## PROBLEM
For each line of the data below, test for "header". Report only the number of lines that pass.

## SUPPLIED DATA
──────────────────────────────
(** The 32-bit field at an offset of a frame header. *)
Definition hdr_be (h : bytes) (i : nat) : Z :=
  let b k := byte_val (h !!! (i + k)%nat) in
  Z.lor (Z.lor (Z.lor (Z.shiftl (b 0%nat) 24) (Z.shiftl (b 1%nat) 16)) (Z.shiftl (b 2%nat) 8)) (b 3%nat).
(** One turn of the loop of [drain_frames] on the bytes from the offset on. *)
Inductive next_frame := Incomplete | Oversize | Next (chan : Z) (payload rest : bytes).
Definition cut_frame (h : bytes) : next_frame :=
  if (length h <? 20)%nat then Incomplete
  else
    let flen := hdr_be h 0 in
    if kFrameSizeMax <? flen then Oversize
    else if (length h <? 20 + Z.to_nat flen)%nat then Incomplete
    else Next (hdr_be h 4) (take (Z.to_nat flen) (drop 20 h)) (drop (20 + Z.to_nat flen) h).
Definition on_frame (x : conn) (chan : Z) (payload : bytes) : option conn :=
  if chan =? kChannelControl then on_control_frame x payload else on_data_frame x chan payload.
(** The loop: the state, the bytes left, and whether the client may stay. *)
Fixpoint drain_loop (n : nat) (x : conn) (h : bytes) : option (conn * bytes * bool) :=
  match n with
  | O => Some (x, h, true)
  | S n =>
      match cut_frame h with
      | Incomplete => Some (x, h, true)
      | Oversize => Some (x, h, false)
      | Next chan payload rest => x ← on_frame x chan payload; drain_loop n x rest
      end
  end.
(** [drain_frames]: a turn consumes at least the 20 bytes of a header. *)
Definition drain_frames (x : conn) : option (conn * bool) :=
  '(x', h, ok) ← drain_loop (S (length (rbuf (snd x)))) x (rbuf (snd x));
  Some ((fst x', if (ok : bool) then with_rbuf (snd x') h else snd x'), ok).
──────────────────────────────
## ANSWER BELOW
2